Bug 14609 - Stack clobbering in pthread cancellation cleanup handlers
Summary: Stack clobbering in pthread cancellation cleanup handlers
Status: NEW
Alias: None
Product: glibc
Classification: Unclassified
Component: nptl (show other bugs)
Version: unspecified
: P2 normal
Target Milestone: ---
Assignee: Not yet assigned to anyone
Depends on:
Reported: 2012-09-22 23:46 UTC by Rich Felker
Modified: 2014-06-25 06:50 UTC (History)
1 user (show)

See Also:
Last reconfirmed:
fweimer: security-

test case demonstrating crash due to this bug (265 bytes, text/x-csrc)
2012-09-22 23:46 UTC, Rich Felker

Note You need to log in before you can comment on or make changes to this bug.
Description Rich Felker 2012-09-22 23:46:47 UTC
Created attachment 6650 [details]
test case demonstrating crash due to this bug

As they are specified in POSIX, cancellation cleanup handlers are simply "invoked" when cancellation is acted upon, but nowhere is it specified that the block scope of the function from which the cancellation point is called terminates prematurely any time during the cleanup process, or that the block scope of one cleanup push/pop is terminates before the next cleanup handler is run. However, glibc's implementation of cleanup in terms of C++-style exceptions results in cleanup handlers running as exceptions in the block where they were installed, rather than merely being invoked. This means that objects used by the cleanup handler may no longer exist at the time the cleanup handler runs, and attempts to write to them will clobber the new stack frame in which the cleanup handler is running.
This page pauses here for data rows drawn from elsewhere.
Lemma kept_quiet st st' l :
  Kept st l -> memory st' = memory st -> queued st' = queued st -> staged st' = staged st ->
  Kept st' (l ++ msgs []).
Proof. intros K E1 E2 E3. rewrite app_nil_r. by apply (kept_same st). Qed.

(** The peer's settle leaves what we keep alone. *)
Lemma peer_settle_quiet m st r :
  match m with UPDATE_FULFILL _ | UPDATE_FAIL _ | UPDATE_MALFORMED _ => True | _ => False end ->
  alive (receive verifyCommitmentSig verifyRemoteHtlcSignatures ecc_isPoint false 0 m st) = Some r ->
  (memory r.1 = memory st /\ queued r.1 = queued st /\ staged r.1 = staged st) /\ sent st r.2 = [].
Proof.
  intros Hm. unfold receive, handleUpdateFulfillHtlc, handleUpdateFailHtlc, handleUpdateFailMalformedHtlc,
    peer_fail.
  destruct m; try done; cbv zeta;
    repeat (lazymatch goal with
    | |- alive (if ?b then _ else _) = _ -> _ => destruct b
    | |- alive (match ?x with _ => _ end) = _ -> _ => destruct x
    end); rewrite ?alive_fail; try discriminate; intros ->%alive_Some; split; reflexivity || split_and!; reflexivity.
Qed.

Lemma receive_keeps w s f rest stfu height r :
  Good signCommitmentTx init N w -> Keeps w -> out w (other s) = f :: rest ->
  alive (receive verifyCommitmentSig verifyRemoteHtlcSignatures ecc_isPoint stfu height (f_msg f)
           (chan w s)) = Some r ->
  Kept r.1 (msgs (out w s) ++ msgs (sent (chan w s) r.2)).
Proof.
  intros Hw K Eo. specialize (K s). pose proof (good_normal _ _ _ Hopened _ s Hw) as Hn.
  assert (match f_msg f with UPDATE_FULFILL _ | UPDATE_FAIL _ | UPDATE_MALFORMED _ => True | _ => False end ->
    alive (receive verifyCommitmentSig verifyRemoteHtlcSignatures ecc_isPoint stfu height (f_msg f)
           (chan w s)) = Some r -> Kept r.1 (msgs (out w s) ++ msgs (sent (chan w s) r.2))) as Hset.
  { intros Hm Ha. assert (alive (receive verifyCommitmentSig verifyRemoteHtlcSignatures ecc_isPoint false 0
      (f_msg f) (chan w s)) = Some r) as Ha' by (rewrite <- Ha; by destruct (f_msg f)).
    apply peer_settle_quiet in Ha' as [(E1 & E2 & E3) ->]; [|done]. by apply (kept_quiet (chan w s)). }
  destruct (f_msg f) as [m|m|m|m|m|m|m|] eqn:Em; try by apply Hset.
  - intros H. pose proof Hw as [(T & G & gs & I) _ _].
    assert (get (htlc_key RECEIVED (ua_id m)) (s_htlcs (chan w s)) = None) as Hg
      by apply (holds_take_add _ _ _ _ _ _ s _ _ m (refused "") I Eo Em).
    apply (add_applied _ _ _ _ _ Hn Hg) in H as [adm ->]. by apply (kept_quiet (chan w s)).
  - intros [Hr ->]%(fee_applied _ _ _ Hn). cbn [fst snd sent omap list_omap msgs map].
    rewrite app_nil_r. by apply kept_replace_fee.
  - intros H%(commit_answered _ _ _ _ _ Hn (good_basepoints _ _ _ Hopened _ s Hw)).
    apply revoke_message in H as (secret & point & ->). cbn [fst snd].
    destruct (g_step _ _ _ _ Hw (other s)) as [q S]. pose proof (st_one _ _ _ _ _ S) as Ho.
    rewrite other_other, Eo, count_cons, (commit_kind _ _ Em) in Ho.
    pose proof (count_nonneg is_COMMIT rest). pose proof (count_nonneg is_REVOKE (out w s)).
    assert (channel_id (accept_signature m (chan w s)) = channel_id (chan w s)) as E.
    { pose proof (proj1 (memo_accept m (chan w s))) as E. revert E. generalize (accept_signature m (chan w s)).
      intros x [= _ _ _ _ _ E _]. unfold channel_id. by rewrite E. }
    cbn [sent omap list_omap msgs map f_msg]. rewrite E. apply kept_revoked; [done|].
    rewrite revoke_in. apply Z.ltb_ge. lia.
  - destruct (g_step _ _ _ _ Hw s) as [q S]. intros H.
    assert (_remoteRevocationCountForRaa (chan w s) = q) as Eq
      by (unfold _remoteRevocationCountForRaa; by rewrite (st_rev _ _ _ _ _ S)).
    pose proof (st_one _ _ _ _ _ S) as Ho. pose proof (st_remote _ _ _ _ _ S) as Hr.
    rewrite Eo, count_cons, (revoke_kind _ _ Em) in Ho, Hr.
    pose proof (count_nonneg is_COMMIT (out w s)). pose proof (count_nonneg is_REVOKE rest).
    apply revocation_applied in H as (store & Ha & H); [|done|lia].
    unfold apply_revocation in H. apply alive_Some in H as ->. cbn [fst snd].
    rewrite sent_forward, app_nil_r. apply kept_acked; [done|]. rewrite commit_in. apply Z.ltb_ge. lia.
  - discriminate.
Qed.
I'm attaching a working proof-of-concept that demonstrates the issue by clobbering its own stack and crashing, even though it has not done anything that the POSIX standard disallows. It's rather ugly and unnatural since I wrote it to ensure that the crash happens, not to mimic code that might appear in the real world. A more real-world example is something like:

char small_bug[SMALL_SIZE];
struct context ctx = { .buf = small_buf };
pthread_cleanup_push(cleanup_func, &ctx);
if (...) {
    char large_buf[LARGE_SIZE];
    ctx->buf = large_buf;
    ctx->buf = small_buf;

I'm aware that this bug is inherent in the cancellation design glibc chose to use, and is not easy to fix, but please do not mark this bug as invalid. If the glibc team wants to be able to keep this behavior, a defect report process with the Austin Group based on this glibc bug report should be started, with the goal of making a rigorous definition of the interaction of cancellation cleanup handlers and automatic object lifetimes, so that programs like my test case become non-conforming in the next edition (or TC?) of POSIX.

Short of an amendment to the standard, I believe this bug report is valid.
Comment 1 joseph@codesourcery.com 2012-09-23 19:24:58 UTC
To quote the Rationale for the 1996 edition of POSIX.1 (since various bits 
of POSIX rationale may well not have ended up integrated in the versions 
of POSIX based on the Single Unix Specification), "it is an explicit goal 
of this standard to be compatible with existing exception facilities and 
languages having exceptions" (B.18.1.3 Thread Cancellation Cleanup 
Handlers, page 579, lines 9213-9215).  Then, B.18.2.3 Establishing 
Cancellation Handlers, page 582, lines 9312-9314, "A more ambitious 
implementation of these routines might do even better by allowing the 
compiler to note that the cancellation cleanup handler is a constant and 
can be expanded inline.".  And B.18.3 Language-Independent Cancellation 
Functionality, page 585, lines 9455-9459: "It is intended that bindings be 
able to use language exception facilities as part of the implementation of 
thread cancellation.  In particular, it would be desirable to have thread 
cancellation, cancellation scopes, and their associated cleanup code map 
into exception raise, exception scopes, and exception handlers in 
languages providing them.".

I think that exceptions, associated unwinding and execution of cleanup 
handlers in the context where pthread_cleanup_push was called were pretty 
clearly intended to be allowed as an approach for implementing 
Comment 2 Rich Felker 2014-06-25 06:50:21 UTC
Yes, this is the response I got from their side too, but there is no specification for such behavior in the standard, and in the absence of such, there's no reason to believe that execution of any block ends as a result of cancellation being acted upon. I'd like to get this fixed in POSIX.